The Life & Games of Wernher von Braun

Tumultuous times do not only change history-at-large, but also the lives of individuals. A person might have to move to another country and start anew. It’s hard to continue a successful career after such a sharp break in life. It’s particularly hard if the first part of your career was based on the exploitation of slave labor in the service of a totalitarian dictatorship that warred against your prospective new employer.
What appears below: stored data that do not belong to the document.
(* ===== verification/Prelude.v ===== *)
(** * Verification of binary-reader-mcp: shared prelude and overview

    The program parses a fixed-layout binary container (the header of an
    Unreal Engine [.uasset] file) through a cursor-based reader and exposes
    the result through a tool server and an HTTP route.

    ** Parts of the program and where they are modelled

    - [src/src/binary_reader/base_reader.py], class [BinaryReader]: a file
      path, an optional file object and a tracked cursor [_position];
      [__enter__]/[__exit__] open and close the file, [read_bytes] reads at the
      cursor, [read_uint32]/[read_int32]/[read_float] unpack four
      little-endian bytes, [read_string] reads a signed length prefix that
      selects the encoding, [seek] repositions.  Modelled in [Reader.v];
      every method is one definition in the exception-and-state monad of
      this file, over the record [Reader.BinaryReader]; the [with] statement
      is [Reader.with_reader]; method calls are also data ([Reader.call],
      [Reader.exec]) so that theorems can speak of every sequence of calls.
    - The Python runtime under the reader: [open], [file.read], [file.seek],
      [file.tell], [file.close] and [os.path.getsize] ([FileIO.v], over a
      finite map from paths to contents); [struct.unpack] with the formats
      ['<I'], ['<i'] and ['<f'], [int.to_bytes] and [bytes.fromhex]
      ([Bytes.v]); [bytes.decode] for UTF-8, UTF-16-LE, Latin-1 and ASCII and
      [str.rstrip] ([Text.v]); dictionaries, [hex], [str] and [repr] of the
      decoded values ([Values.v]).
    - The exceptions that the code raises or lets through, their class
      hierarchy as [except] clauses test it, their text [str(e)], and the
      error taxonomy of the specification as a classification of them
      ([Errors.v]).
    - The contract of the cursor reader as the specification states it, over
      one byte string and one cursor ([Cursor.v]); [Reader.v] and [Unreal.v]
      prove that the methods implement it.
    - [src/src/binary_reader/unreal_reader.py], class [UnrealAssetReader]:
      [MAGIC], [read_header], [read_metadata], [read_name_table]
      ([Unreal.v]), together with the interface that the abstract methods of
      [BinaryReader] declare (the class [Unreal.Decoder], of which
      [UnrealAssetReader] is the instance) and the fixture of the tests.
      The interface promises that inside a [with] block both methods leave
      the reader open with its invariant and fail only as decoders do.
    - The [with] block that the route and both tools run,
      [read_header] and then [read_metadata], for any class that implements
      the interface ([Session.v]); the second tool calls the methods of the
      class that it selected at run time.
    - The writer of the format, which the repository does not have: the
      records that a producer of the format puts for a string and for a
      table of names, from the encoders of [Text.v], and the four bytes of a
      binary32 number, from the encoder of [Bytes.v] ([Writer.v]).  It is
      the reference for the round trips of [read_string], [read_name_table]
      and [read_float].
    - [src/src/binary_reader/utils.py] and [src/src/config.py]: header
      sniffing, format detection and the constants of [Config] ([Utils.v]).
    - [src/main.py]: [handle_list_tools], [format_unreal_asset_data] and
      [handle_call_tool] with its two tools, their [try] statements and the
      text of every answer ([Tool.v]).
    - [src/main.py], the rest: the object [server], the decorators
      [server.list_tools()] and [server.call_tool()] that register the two
      functions, [server.get_capabilities], the options that [main] builds
      and the loop of [server.run] ([Server.v]).  The server of the MCP
      library is modelled at these call sites: a record of registered
      handlers, one response per request under the identifier of the
      request, "Method not found" for a request type without a handler.
      The loop is an interaction tree ([ITree.iter]) over three events:
      the next request, or the end of the stream; the file system of the
      moment; a response sent.  [Server.handle_io] gives the events their
      meaning over [Server.world], which holds the requests still to come,
      each with the file system at the time it is handled; [Server.serve]
      runs a tree on a world; [Server.answers] is the reference, a function
      from the requests to the responses.
    - [src/src/api/routes.py] and [src/src/api/schemas.py]: the route
      [analyze_binary_file] and the two schema records ([Api.v]).
    - [src/tests/]: the six test functions with their fixtures, [assert],
      subscripts, [pytest.raises] with its [match] pattern, and the test
      client as validation of the body followed by the handler
      ([Tests.v]).  A test is a function from the file system on which it
      runs to a verdict.

    ** How state and effects are modelled

    A method of the reader is a function [S -> outcome exn A * S]: it returns
    a value or raises, and the state it leaves is kept in both cases, because
    a Python exception does not undo the mutations made before it.  This is
    what makes statements such as "a failed [read_uint32] has still advanced
    the cursor" expressible.  Integers are [Z] (Python integers are
    unbounded); the 32-bit width appears where the code has it, in
    [struct.unpack].  Bytes are [Byte.byte], byte strings are lists.

    ** What the theorems show

    - [Bytes.v]: bounds of the unpacked integers, the two's complement
      relation between ['<i'] and ['<I'], agreement of the arithmetic decoder
      with the shift-and-or one, round trips with [int.to_bytes], the error
      on a buffer that is not four bytes long, that every four bytes
      decode to a number of the binary32 format, and that decoding and
      encoding of binary32 are inverse to each other on the numbers of the
      format and on the patterns that are not a not-a-number.
    - [FileIO.v]: [read] returns the slice of the content at the offset, a
      short read at the end of the file, and nothing past it.
    - [Text.v]: [rstrip] (what it removes, idempotence) and the decoders:
      each one accepts exactly the byte strings that its encoder writes and
      returns the string that was written, so that overlong forms,
      surrogates and truncated sequences are refused; lengths; agreement of
      ASCII and UTF-8 on ASCII input.
    - [Reader.v]: the cursor invariant ([_position] equals the offset of the
      open file) and its preservation by every method during a session;
      functional behaviour of every method on every branch, errors included;
      that no sequence of reads moves the tracked position backwards; that
      [seek] accepts every target from zero on and what the runtime does
      with the others; the two errors of a reader without an open file; that
      a [with] block always leaves the file closed; that the invariant is
      lost when a reader is entered a second time; that the methods
      implement the contract of [Cursor.v].
    - [Unreal.v]: header and metadata decoding on every branch, the round
      trip with the layout written as the tests write it, the failure on
      every truncated file, the length of the name table, the refinement of
      the specification's decoder, and that the magic bytes of the
      specification and of the tests are rejected.
    - [Session.v]: from the promises of the interface alone, a session
      answers with something built from the two dictionaries or fails as
      not found, invalid format or decode error, and leaves the file
      closed; the front-ends' theorems are instances of it.
    - [Writer.v]: a string written with its terminator, in the codec asked
      for or in UTF-16 behind a negative prefix, is read back exactly, and so
      are a table of names and a binary32 number; a text that ends in null
      characters is not, and the negative prefix counts code units, not
      characters.
    - [Utils.v]: format detection, and that it disagrees with [read_header]
      on the byte order of the magic number.
    - [Tool.v]: the handler never raises and always answers one text; the
      text of each answer, for success and for each failure, and that each
      tool has these answers and no other; the tools that are listed are
      exactly the tools that are handled; the generic reader that the second
      tool falls back to cannot be instantiated; both tools leave the file
      closed.
    - [Server.v]: a run of [main] on any world refines the reference
      ([Server.main_refines_answers]); it terminates, as a finite tree, for
      every finite sequence of requests; every request is answered, once,
      in order, under its identifier; no response reports a failure of a
      handler, because [handle_call_tool] catches everything itself; the
      capability that [main] announces is the one whose handler is
      registered; and, through every layer at once, a request to read a
      well-formed asset is answered with the text of its seven fields
      ([Server.asset_request_served]).
    - [Api.v]: the response on success, status 400 with the text of the
      exception on every failure, the three details that can occur, and that
      the format of the request is not read.
    - [Tests.v]: the verdict of each of the six tests on the code of the
      repository, for every temporary directory and file system (two pass),
      and that the two tests of the reader pass on a fixture written in the
      byte order that the reader reads.

    ** Bounds

    The loops of the reader need no fuel: the one loop of the decoder is a
    [for] over [range] and is modelled by structural recursion on the count.
    The loop of the server is not bounded by the program; it is an
    interaction tree, and its termination is proved for every world, whose
    sequence of requests is a finite list: the measure is the number of
    requests still to come.  Evaluated with fuel, a run has returned after
    four silent steps for each request and three more
    ([Server.main_terminates]); the sample session of [Server.v], of four
    requests, is evaluated with a fuel of forty.
    Integers are unbounded, as in Python; the 32-bit ranges are proved of
    what [struct.unpack] returns.  File offsets and read sizes are assumed
    to fit the C types of the runtime (below [2^63]); the largest read the
    reader itself can request is [2^32] bytes, from a length prefix of
    [-2^31].  The round trips of [Writer.v] are for records whose length
    fits the prefix (fewer than [2^31] bytes, code units or names).

    ** Not modelled

    Of the MCP library: the JSON-RPC framing of the standard streams, the
    handshake of a session and the order that the session imposes on it,
    and the concurrency of the tasks that the library starts, one per
    request (a handler of this program never awaits, so each runs to its
    end once started; the model handles the requests in the order of their
    arrival).  Of FastAPI and pydantic: routing, the serialisation of the
    response, and of the validation of the body everything but the required
    field.  The re-exports of [binary_reader/__init__.py], which have no
    behaviour.  The text of a [UnicodeDecodeError] is abbreviated (no
    front-end decodes text), [repr] of a string is exact for strings
    without quotes, backslashes and control characters, the patterns of
    [pytest.raises] are literal characters and the dot, and the arguments of
    a tool are strings, as the schemas of the tools declare.

    This file holds what the components share: the [outcome] type, the monad
    with its notations in [exst_scope], the predicates [preserves],
    [returns], [raises] and [raises_only] with their composition lemmas, the
    hint databases and tactics, and lemmas on slices of lists. *)

From Stdlib Require Import ZArith Lia.
From stdpp Require Import base tactics option list numbers.

#[local] Open Scope Z_scope.

(** ** Outcomes: a value or a raised exception *)

Inductive outcome (E A : Type) : Type :=
| Ok (a : A)
| Raise (e : E).

Arguments Ok {E A} a.
Arguments Raise {E A} e.

Definition is_ok {E A} (o : outcome E A) : bool :=
  match o with Ok _ => true | Raise _ => false end.

Definition outcome_map {E A B} (f : A -> B) (o : outcome E A) : outcome E B :=
  match o with Ok a => Ok (f a) | Raise e => Raise e end.

Definition outcome_bind {E A B} (o : outcome E A) (k : A -> outcome E B) : outcome E B :=
  match o with Ok a => k a | Raise e => Raise e end.

#[export] Instance outcome_eq_dec {E A} `{EqDecision E, EqDecision A} :
  EqDecision (outcome E A).
Proof. solve_decision. Defined.

(** ** The exception-and-state monad

    [exst E S A] is a computation over a state [S] that returns an [A] or
    raises an [E]; the final state is returned in both cases. *)

Definition exst (E S A : Type) : Type := S -> outcome E A * S.

Definition ret {E S A} (a : A) : exst E S A := fun s => (Ok a, s).

Definition raise {E S A} (e : E) : exst E S A := fun s => (Raise e, s).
And yet, a German rocket engineer did just that – he developed rockets for the Nazis, transitioned, and then held a crucial position in US rocket development and the space flight program that put the first man on the moon. “How did he do it?”, you wonder? – Gather ’round while I tell you of Wernher von Braun.

In Germany

Wernher von Braun was born on March 23, 1912. From his father, an East Elbian nobleman and civil servant, he inherited excellent connections, from his mother, who gifted him with a telescope, a love for astronomy. Combined with his dream of space flight, it compelled him early on to work on rockets that would one day carry humans into space. For the time being, experiments with fireworks had to do, though.
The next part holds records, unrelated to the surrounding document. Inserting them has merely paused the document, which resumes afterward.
(** The number of bytes of a string in UTF-16 is twice its number of code
    units. *)
Lemma zlength_encode_utf16le s :
  zlength (encode_utf16le s) = 2 * zlength (s ≫= utf16_units).
Proof.
  unfold encode_utf16le, zlength. induction (s ≫= utf16_units) as [|u us IH]; [done|].
  cbn [mbind list_bind unit_bytes app length] in *. lia.
Qed.

(** ** Decoding what was encoded: every codec *)

Lemma bytes_of_to_Z (bs : bytes) : byte_of_Z <$> (byte_to_Z <$> bs) = bs.
Proof. induction bs as [|b bs IH]; [done|]. cbn. by rewrite byte_of_to_Z, IH. Qed.

Lemma bytes_to_of_Z (s : ustring) :
  Forall (fun c => 0 <= c < 256) s -> byte_to_Z <$> (byte_of_Z <$> s) = s.
Proof.
  induction 1 as [|c s Hc _ IH]; [done|]. cbn. by rewrite byte_to_of_Z_small, IH.
Qed.

(** Every codec of the model decodes exactly what its encoder writes. *)
Theorem codec_decode_iff c bs s :
  codec_decode c bs = Some s <-> encodable c s /\ bs = codec_encode c s.
Proof.
  destruct c; simpl.
  - apply decode_utf8_iff.
  - apply decode_utf16le_iff.
  - unfold decode_latin1. split.
    + intros [= <-]. split; [|by rewrite bytes_of_to_Z].
      apply Forall_fmap, Forall_true. intros b. apply byte_to_Z_range.
    + intros [Hs ->]. by rewrite bytes_to_of_Z.
  - rewrite decode_ascii_Some. split.
    + intros [Hb ->]. split; [|by rewrite bytes_of_to_Z].
      apply Forall_fmap. eapply Forall_impl; [exact Hb|]. simpl. intros b Hlt.
      pose proof (byte_to_Z_range b). lia.
    + intros [Hs ->]. rewrite bytes_to_of_Z by (eapply Forall_impl; [exact Hs|]; simpl; lia).
      split; [|done]. apply Forall_fmap. eapply Forall_impl; [exact Hs|].
      simpl. intros c Hc. rewrite byte_to_of_Z_small; lia.
Qed.



(** [bytes.decode] on what the codec of that name wrote. *)
Lemma bytes_decode_encode encoding c s :
  lookup_codec encoding = Some c -> encodable c s ->
  bytes_decode encoding (codec_encode c s) = Ok s.
Proof.
  intros Hc Hs. unfold bytes_decode. rewrite Hc.
  by rewrite (proj2 (codec_decode_iff c _ s) (conj Hs eq_refl)).
Qed.

(** ** Examples *)

Example encode_utf8_euro : encode_utf8 [8364; 0] = [xe2; x82; xac; x00].
Proof. reflexivity. Qed.

Example encode_utf16le_pair : encode_utf16le [128512] = [x3d; xd8; x00; xde].
Proof. reflexivity. Qed.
Von Braun studied mechanical engineering and physics in Berlin and joined the Verein für Raumschiffahrt (Society for Space Travel), a group of rocket enthusiasts which conducted some of the earliest serious rocket experiments. Their activity – and the bright young student who had joined them – did not go unnoticed by the fledgling German military. While von Braun was still in university, the Nazis took power and began their quest to re-militarize Germany. Von Braun’s path into funding was clear now: He joined the SS in 1933, finished his PhD the following year, and, at age 22, went straight into rocket research and development for the German army.

Science & fiction: Secret Weapons of the Third Reich includes both real projects (like the V1 in the top left corner) and fictional ones (like the “Haunebu” flying saucer, popular in conspiracy theories of Nazi technological superiority and survival, in the top right corner). Image ©Luca Cammisa.
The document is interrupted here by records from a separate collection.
(* ===== verification/Values.v ===== *)
(** * Python values of the decoded records

    The header and the metadata are Python dictionaries from field names to
    integers or strings.  A dictionary keeps the order in which its keys were
    inserted, and the front-ends print it in that order, so it is modelled as
    an association list.  [hex] is the builtin of that name; [pyval_str] and
    [pydict_repr] are what an f-string prints for a value and for a
    dictionary. *)

From Stdlib Require Import ZArith Lia HexString.
From stdpp Require Import base tactics option list numbers strings pretty.
From S2P Require Import Prelude.

#[local] Open Scope Z_scope.

Inductive pyval : Type :=
| PInt (n : Z)
| PStr (s : string).

#[export] Instance pyval_eq_dec : EqDecision pyval.
Proof. solve_decision. Defined.

Abbreviation pydict := (list (string * pyval)).

(** [d.get(key)], [None] when the key is absent. *)
Fixpoint dict_get {V} (key : string) (d : list (string * V)) : option V :=
  match d with
  | [] => None
  | (k, v) :: d' => if decide (k = key) then Some v else dict_get key d'
  end.

Definition dict_keys (d : pydict) : list string := d.*1.

(** [hex(n)]: ["0x"] and the lower-case hexadecimal digits, with a leading
    minus sign for a negative number. *)
Definition hex (n : Z) : string := HexString.of_Z n.

(** [d.get(key, default)] *)
Definition dict_get_default {V} (key : string) (default : V) (d : list (string * V)) : V :=
  match dict_get key d with Some v => v | None => default end.

(** [str(v)], which is what an f-string inserts. *)
Definition pyval_str (v : pyval) : string :=
  match v with
  | PInt n => pretty n
  | PStr s => s
  end.

(** [repr(v)].  A string is put between single quotes; this is what Python
    prints for a string without quotes, backslashes or control characters,
    which is what the decoder produces. *)
Definition pyval_repr (v : pyval) : string :=
  match v with
  | PInt n => pretty n
  | PStr s => "'" +:+ s +:+ "'"
  end.

Definition item_repr (kv : string * pyval) : string :=
  pyval_repr (PStr kv.1) +:+ ": " +:+ pyval_repr kv.2.

(** [repr(d)], as an f-string prints a dictionary: the items in insertion
    order, separated by a comma and a space, between braces. *)
Definition pydict_repr (d : pydict) : string :=
  "{" +:+ String.concat ", " (item_repr <$> d) +:+ "}".

(** [bool(d)]: a dictionary is true when it is not empty. *)
Definition pydict_truthy (d : pydict) : bool :=
  match d with [] => false | _ => true end.

(** ** Facts *)

Lemma hex_inj n m : hex n = hex m -> n = m.
Proof.
  unfold hex. intros H. apply (f_equal HexString.to_Z) in H.
  by rewrite !HexString.to_Z_of_Z in H.
Qed.

Lemma dict_get_keys key (d : pydict) : is_Some (dict_get key d) <-> key ∈ dict_keys d.
Proof.
  unfold dict_keys. induction d as [|[k v] d IH]; simpl.
  - split; [by intros [? ?] | by intros ?%elem_of_nil].
  - rewrite elem_of_cons. case_decide; [naive_solver|].
    rewrite IH. naive_solver.
Qed.

Example hex_magic : hex 0xC1832A9E = "0xc1832a9e"%string.
Proof. reflexivity. Qed.

Example hex_zero : hex 0 = "0x0"%string.
Proof. reflexivity. Qed.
The Treaty of Versailles had left Germany with a very small army and severe restrictions on many forms of modern weaponry (say, aviation). Thus, Germany was particularly interested in the development of weapons on which the treaty was mum – like rocketry. The frenzied German rearmament and fanciful arms engineering is the subject of Secret Weapons of the Third Reich (Luca Cammisa, 4Dados) – mixing the science with a strong dollop of fiction and imagination-based theories of alleged German projects. Thanks to @upandawaygames for pointing this game out to me!

Von Braun quickly turned into the head of one of the (real) arms development projects. As World War II had begun in 1939 (earlier than Hitler had planned to start his conquests), quick results were expected from him. Von Braun could not deliver any such, but his personal charisma kept funds flowing his way. Thus, his station at Peenemünde (on the Baltic Coast) grew into a sizeable scientific-industrial complex, and, when the tide of war had already turned against Germany, the first modern rockets were tested successfully. These models were called V1 and V2 – the V standing for “Vergeltungswaffe”, vengeance weapon. The Allies had caught wind of such developments: For example, the Polish Home Army had gathered rocket parts and even an entire rocket falling from the sky after tests and managed to convey them to Britain for inspection (which is the subject of Czas Honoru: Most III (Michal Ozon, Phalanx)). Still, when the first V1s started falling on London in June 1944, it came as a shock. Thousands of civilians lost their homes and lives to the rockets.

From the other side: This dashing member of the Polish Home Army is about to snatch a V2 from the swamp and smuggle it to London. Cover of Czas Honoru, ©Phalanx Games.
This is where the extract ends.